== Activity ==
Select all lines in the records that include "IpAddr".

== Data shown ==
━━━━━━━━━━
(** [String::from_utf8_lossy]: each longest start of a character that is none becomes
    U+FFFD. *)
Definition replacement : list Z := [239; 191; 189].
Definition second_of_three (b c : Z) : bool :=
  if b =? 224 then in_range 160 191 c else if b =? 237 then in_range 128 159 c else utf8_cont c.
Definition second_of_four (b c : Z) : bool :=
  if b =? 240 then in_range 144 191 c else if b =? 244 then in_range 128 143 c else utf8_cont c.
Fixpoint lossy (bytes : list Z) : list Z :=
  match bytes with
  | [] => []
  | b :: r =>
      if b <? 128 then b :: lossy r
      else if in_range 194 223 b then
        match r with
        | c :: r1 => if utf8_cont c then b :: c :: lossy r1 else replacement ++ lossy r
        | [] => replacement
        end
      else if in_range 224 239 b then
        match r with
        | c :: r1 =>
            if second_of_three b c then
              match r1 with
              | d :: r2 => if utf8_cont d then b :: c :: d :: lossy r2 else replacement ++ lossy r1
              | [] => replacement
              end
            else replacement ++ lossy r
        | [] => replacement
        end
      else if in_range 240 244 b then
        match r with
        | c :: r1 =>
            if second_of_four b c then
              match r1 with
              | d :: r2 =>
                  if utf8_cont d then
                    match r2 with
                    | e :: r3 => if utf8_cont e then b :: c :: d :: e :: lossy r3 else replacement ++ lossy r2
                    | [] => replacement
                    end
                  else replacement ++ lossy r1
              | [] => replacement
              end
            else replacement ++ lossy r
        | [] => replacement
        end
      else replacement ++ lossy r
  end.
Definition from_utf8_lossy (bytes : list Z) : string := string_of_bytes (lossy bytes).

(** [str::lines] *)
Definition strip_return (line : list Z) : list Z :=
  match rev line with 13 :: rest => rev rest | _ => line end.
Fixpoint lines_from (line bytes : list Z) : list (list Z) :=
  match bytes with
  | [] => if bool_decide (line = []) then [] else [line]
  | b :: rest => if b =? 10 then strip_return line :: lines_from [] rest else lines_from (line ++ [b]) rest
  end.
Definition lines (s : string) : list string := string_of_bytes <$> lines_from [] (bytes_of_string s).

(** [str::rsplit_once] and [str::ends_with] of a string that is not empty *)
Fixpoint rsplit_once_str (p s : string) : option (string * string) :=
  match s with
  | String.EmptyString => None
  | String.String d rest =>
      match rsplit_once_str p rest with
      | Some (a, b) => Some (String.String d a, b)
      | None => match strip_prefix p s with Some b => Some (String.EmptyString, b) | None => None end
      end
  end.
Definition ends_with_str (p s : string) : bool :=
  bool_decide (drop (String.length s - String.length p) (bytes_of_string s) = bytes_of_string p).

(** [format!("{:.3}", f64::from(n) / 1_000.0)]: the quotient is the [f64] nearest to
    n / 1000, which is what rounding it to three decimals gives back. *)
Definition thousandths (n : Z) : string :=
  let digits := pretty (n `mod` 1000) in
  pretty (n / 1000) +:+ "." +:+
  string_of_bytes (replicate (3 - String.length digits) 48) +:+ digits.

(** ** [IpAddr::from_str]

    The parser of [std::net]: a step takes what is left of the text and gives what it
    read and the rest, or nothing, and then nothing is consumed. *)
Module IpAddr.
Definition parser (A : Type) : Type := list Z -> option (A * list Z).

Definition digit_value (radix b : Z) : option Z :=
  let value := if is_ascii_digit b then Some (b - 48)
               else if in_range 97 102 b then Some (b - 87)
               else if in_range 65 70 b then Some (b - 55) else None in
  value ← value; if value <? radix then Some value else None.

Fixpoint digits_from (radix : Z) (bs : list Z) : list Z :=
  match bs with
  | [] => []
  | b :: bs => match digit_value radix b with Some v => v :: digits_from radix bs | None => [] end
  end.

(** [read_number]: all the digits there are, at most [max_digits] of them, a value of at
    most [max], and no leading zero unless allowed. *)
Definition read_number (radix : Z) (max_digits : nat) (allow_zero_prefix : bool) (max : Z) : parser Z := fun bs =>
  let digits := digits_from radix bs in
  let value := foldl (fun acc d => acc * radix + d) 0 digits in
  let has_leading_zero := match digits with 0 :: _ => true | _ => false end in
  if bool_decide (digits = []) || (Z.of_nat max_digits <? vec_len digits) || (max <? value)
     || (negb allow_zero_prefix && has_leading_zero && (1 <? vec_len digits))
  then None else Some (value, drop (length digits) bs).

Definition read_given_char (c : Z) : parser () := fun bs =>
  match bs with b :: bs => if b =? c then Some ((), bs) else None | [] => None end.

(** [read_separator]: the separator first, except before the first part. *)
Definition read_separator {A} (sep : Z) (index : nat) (inner : parser A) : parser A := fun bs =>
  match index with
  | O => inner bs
  | S _ => '(_, bs) ← read_given_char sep bs; inner bs
  end.

Fixpoint read_octets (n i : nat) : parser () := fun bs =>
  match n with
  | O => Some ((), bs)
  | S n => '(_, bs) ← read_separator 46 i (read_number 10 3 false 255) bs; read_octets n (S i) bs
  end.
Definition read_ipv4_addr : parser () := read_octets 4 0.

(** [read_groups] for [n] groups from index [i] of [limit]: how many it filled, and
    whether the last were an embedded IPv4 address. *)
Fixpoint read_groups (n i limit : nat) (bs : list Z) : (nat * bool) * list Z :=
  match n with
  | O => ((limit, false), bs)
  | S n =>
      match (if (i <? limit - 1)%nat then read_separator 58 i read_ipv4_addr bs else None) with
      | Some (_, bs) => (((i + 2)%nat, true), bs)
      | None =>
          match read_separator 58 i (read_number 16 4 true 65535) bs with
          | Some (_, bs) => read_groups n (S i) limit bs
          | None => ((i, false), bs)
          end
      end
  end.

Definition read_ipv6_addr : parser () := fun bs =>
  let '((head_size, head_ipv4), bs) := read_groups 8 0 8 bs in
  if (head_size =? 8)%nat then Some ((), bs)
  else if head_ipv4 then None
  else
    '(_, bs) ← read_given_char 58 bs;
    '(_, bs) ← read_given_char 58 bs;
    let limit := (8 - (head_size + 1))%nat in
    Some ((), (read_groups limit 0 limit bs).2).

(** Nothing is left at the end. *)
Definition parses (s : string) : bool :=
  let bs := bytes_of_string s in
  match (match read_ipv4_addr bs with Some r => Some r | None => read_ipv6_addr bs end) with
  | Some (_, []) => true
  | _ => false
  end.

Example parses_addresses :
  parses <$> ["127.0.0.1"; "0.0.0.0"; "01.2.3.4"; "1.2.3"; "256.1.1.1"; "::1"; "::"; "1:2:3:4:5:6:7:8";
              "1::8:9"; "::ffff:1.2.3.4"; "1:2:3:4:5:6:7"; "db.example"; "1::2::3"; "fe80::1%eth0"]
  = [true; true; false; false; false; true; true; true; true; true; false; false; false; false].
Proof. vm_compute. reflexivity. Qed.
End IpAddr.

(** ** The url crate *)

Inductive Host := Domain (host : string) | Address (text : string).

Class UrlLib := {
  Url : Type;
  url_parse : string -> option Url;
  url_scheme : Url -> string;
  url_username : Url -> string;
  url_password : Url -> option string;
  url_fragment : Url -> option string;
  url_query : Url -> option string;
  url_query_pairs : Url -> list (string * string);
  url_host : Url -> option Host;
  url_port : Url -> option Z;
}.

(** ** Facts *)

Lemma strip_prefix_app p s : strip_prefix p (p +:+ s) = Some s.
Proof. induction p as [|c p IH]; [done|]. simpl. by rewrite Ascii.eqb_refl. Qed.

Lemma strip_prefix_Some p s t : strip_prefix p s = Some t <-> s = p +:+ t.
Proof.
  split; [|intros ->; apply strip_prefix_app]. revert s.
  induction p as [|c p IH]; intros s; simpl; [by intros [= ->]|].
  destruct s as [|d s]; [done|]. destruct (Ascii.eqb_spec c d) as [->|]; [|done]. intros Hs.
  change (String.String d s = String.String d (p +:+ t)). f_equal. by apply IH.
Qed.

Lemma prefix_of_app p x : String.prefix p (p +:+ x) = true.
Proof.
  induction p as [|c p IH]; [by destruct x|].
  change (String.prefix (String.String c p) (String.String c (p +:+ x)) = true). cbn [String.prefix].
  by destruct (ascii_dec c c).
Qed.

Lemma app_inj_l (p x y : string) : p +:+ x = p +:+ y -> x = y.
Proof.
  intros Heq. apply bytes_of_string_inj. apply (f_equal bytes_of_string) in Heq.
  rewrite !string_app_bytes in Heq. by apply app_inv_head in Heq.
Qed.

(** *** Decimal digits *)

(** The number that decimal digits say, after [acc]. *)
Definition digits_value (acc : Z) (bs : list Z) : Z := foldl (fun acc b => acc * 10 + (b - 48)) acc bs.

Definition is_digit_byte (b : Z) : Prop := 48 <= b < 58.

Lemma pretty_char_digit x : (x < 10)%N -> byte_of_ascii (pretty_N_char x) = 48 + Z.of_N x.
Proof.
  intros Hx. destruct (decide (x ∈ [0; 1; 2; 3; 4; 5; 6; 7; 8; 9]%N)) as [Hin|Hout].
  - repeat (apply elem_of_cons in Hin as [->|Hin]; [reflexivity|]). by apply elem_of_nil in Hin.
  - exfalso. apply Hout. rewrite !elem_of_cons. lia.
Qed.

Lemma pretty_go_digits x : forall s,
  Forall is_digit_byte (bytes_of_string s) ->
  Forall is_digit_byte (bytes_of_string (pretty_N_go x s)) /\
  digits_value 0 (bytes_of_string (pretty_N_go x s)) = digits_value (Z.of_N x) (bytes_of_string s).
Proof.
  induction (N.lt_wf_0 x) as [x _ IH]; intros s Hs. destruct (decide (x = 0)%N) as [->|Hx].
  - by rewrite pretty_N_go_0.
  - rewrite pretty_N_go_step by lia.
    pose proof (pretty_char_digit (x `mod` 10) ltac:(apply N.mod_lt; lia)) as Hc.
    destruct (IH (x `div` 10)%N ltac:(apply N.div_lt; lia)
                (String.String (pretty_N_char (x `mod` 10)) s)) as [Hd Hv].
    { cbn [bytes_of_string]. rewrite Hc. constructor; [|done]. unfold is_digit_byte.
      pose proof (N.mod_lt x 10 ltac:(lia)) as Hlt. revert Hlt. generalize (x `mod` 10)%N. lia. }
    split; [done|]. rewrite Hv. cbn [bytes_of_string]. rewrite Hc. unfold digits_value. cbn [foldl]. f_equal.
    rewrite N2Z.inj_div, N2Z.inj_mod. clear. zlia.
Qed.

Lemma pretty_digits (n : N) :
  Forall is_digit_byte (bytes_of_string (pretty n)) /\ digits_value 0 (bytes_of_string (pretty n)) = Z.of_N n.
Proof.
  unfold pretty, pretty_N. case_decide as Hn.
  - subst. split; [|done].
    change (Forall is_digit_byte [48]). constructor; [unfold is_digit_byte; lia|constructor].
  - destruct (pretty_go_digits n "" ltac:(constructor)) as [Hd Hv]. split; [done|]. rewrite Hv. cbn. lia.
Qed.

Lemma pretty_starts_digit (n : N) : exists b bs, bytes_of_string (pretty n) = b :: bs /\ is_digit_byte b.
Proof.
  pose proof (proj1 (pretty_digits n)) as Hd. destruct (bytes_of_string (pretty n)) as [|b bs] eqn:E.
  - exfalso. destruct (pretty n) as [|c s] eqn:E'; [|done]. revert E'. unfold pretty, pretty_N.
    case_decide; [done|]. intros E'.
    assert (forall x s, s <> "" -> pretty_N_go x s <> "") as Hne.
    { intros x. induction (N.lt_wf_0 x) as [x _ IH]; intros s Hs. destruct (decide (x = 0)%N) as [->|Hx].
      - by rewrite pretty_N_go_0.
      - rewrite pretty_N_go_step by lia. by apply IH; [apply N.div_lt; lia|]. }
    rewrite pretty_N_go_step in E' by lia. by apply Hne in E'.
  - exists b, bs. split; [done|]. by inversion Hd.
Qed.

(** *** ASCII *)

Lemma ascii_utf8 bs : Forall (fun b => b < 128) bs -> utf8_valid bs = true.
Proof.
  induction 1 as [|b bs Hb _ IH]; [done|]. cbn [utf8_valid]. by rewrite (proj2 (Z.ltb_lt _ _) Hb).
Qed.

(** Visible characters are not trimmed, the end of their line is. *)
Lemma graphic_not_white a b c : is_ascii_graphic a = true ->
  white1 a = false /\ white2 a b = false /\ white2 b a = false /\ white3 a b c = false /\ white3 c b a = false.
Proof.
  unfold is_ascii_graphic, white1, white2, white3, in_range. intros Ha.
  assert (forall l, Forall (fun x => 127 < x) l -> contains a l = false) as Hc.
  { intros l Hl. apply contains_false. intros Hin. pose proof (proj1 (Forall_forall _ _) Hl a Hin). simpl in *. lia. }
  rewrite !(Hc _) by (repeat (apply Forall_cons; split; [lia|]); constructor). split_and!; lia.
Qed.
━━━━━━━━━━
== The answer ==
(** ** [IpAddr::from_str]
Module IpAddr.
End IpAddr.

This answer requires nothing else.